Centre for Inflammation Research, The University of Edinburgh, Edinburgh, UK.
Reprod Fertil. 2022 Apr 4;3(2):R51-R65. doi: 10.1530/RAF-21-0078. eCollection 2022 Apr 1.
Endometriosis is a chronic neuro-inflammatory disorder the defining feature of which is the growth of tissue (lesions) that resembles the endometrium outside the uterus. Estimates of prevalence quote rates of ~10% of women of reproductive age, equating to at least 190 million women world-wide. Genetic, hormonal and immunological factors have all been proposed as contributing to risk factors associated with the development of lesions. Twin studies report the heritable component of endometriosis as ~50%. Genome-wide association studies (GWAS) have identified single nucleotide polymorphisms (SNPs) that appear over-represented in patients with endometriosis, particularly those with more extensive disease (stage III/IV). In different sample populations, there has been replication of SNPs near genes involved in oestrogen and other steroid regulated pathways including (oestrogen receptor alpha), , , and MAPK kinase signalling. Comparisons with GWAS conducted on other patient cohorts have found links with reproductive traits (age at menarche) and disorders (fibroids, endometrial and ovarian cancer) and common co-morbidities (migraine, depression, asthma). In summary, genetic analyses have provided new insights into the hormone-regulated pathways that may contribute to increased risk of developing endometriosis some of which may act in early life. New studies are needed to clarify the relationship between the many SNPs identified, the genes that they regulate and their contribution(s) to development of different forms of endometriosis. We hope that more advanced methods allowing integration between GWAS, epigenetic and tissue expression data will improve risk analysis and reduce diagnositic delay.

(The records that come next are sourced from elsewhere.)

Lemma stream_skip_loop_ok fuel : forall d remaining skipped, remaining < fuel -> buffered_open d ->
  exists d', buffered_skip_loop fuel d remaining skipped = ret d' (skipped + remaining `min` length (buffered_rest d)) /\ buffered_open d' /\ buffered_rest d' = drop remaining (buffered_rest d) /\ filter_eof_ (base d') = filter_eof_ (base d).
Proof.
  induction fuel as [|fuel IH]; intros d remaining skipped Hf Hd; [lia|]. cbn [buffered_skip_loop]. destruct (decide (0 < remaining)) as [H0|H0].
  2: { exists d. replace remaining with 0 by lia. rewrite drop_0, Nat.min_0_l, Nat.add_0_r. done. }
  destruct (processWithBuffer_ok d remaining skip_chunk Hd) as [(d' & -> & Hd' & Hr' & Hr & He)|(d1 & -> & Hd1 & Hne & Hr1 & He1)].
  - rewrite call_ret, decide_True by done. exists d'. rewrite Hr, Hr', drop_nil, Nat.min_0_r, Nat.add_0_r. done.
  - unfold skip_chunk. cbv zeta. set (n := remaining `min` length (buffered_bytes d1)). replace (Z.to_nat (Z.min (Z.of_nat remaining) (Z.of_nat (length (buffered_bytes d1))))) with n by (unfold n; lia).
    assert (0 < n) as Hn by (unfold n; destruct (buffered_bytes d1); [done|cbn; lia]). assert (n <= length (buffered_rest d)) as Hnr by (rewrite <- Hr1; unfold buffered_rest; rewrite length_app; unfold n; lia).
    destruct (put_pos_ok d1 n Hd1) as (Hd2 & Hr2 & He2); [unfold n; lia|]. rewrite call_ret, decide_False by lia.
    destruct (IH _ (remaining - n) (skipped + n) ltac:(lia) Hd2) as (d' & -> & Hd' & Hr' & He'). exists d'. rewrite Hr2, Hr1 in *. split; [f_equal; rewrite length_drop; lia|]. split; [done|]. split; [rewrite Hr', drop_drop; f_equal; unfold n; lia|congruence].
Qed.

Endometriosis is a debilitating reproductive disorder affecting ~10% of reproductive-age women, and those assigned female at birth, which causes a range of symptoms including chronic pain and infertility. The reason why some, but not all these individuals, develop the lesions that characterise the disease are poorly understood, but recently attention has focused on genetic risk factors to explain why the incidence is higher in some families. Studies on large cohorts of patients with comparison of their DNA to women without endometriosis or with other disorders have documented changes in genes associated with steroid hormone production or action. The results provide further evidence that endometriosis shares genetic risk factors with other disorders of the reproductive system and a platform for new ideas related to risk, biomarkers and therapies.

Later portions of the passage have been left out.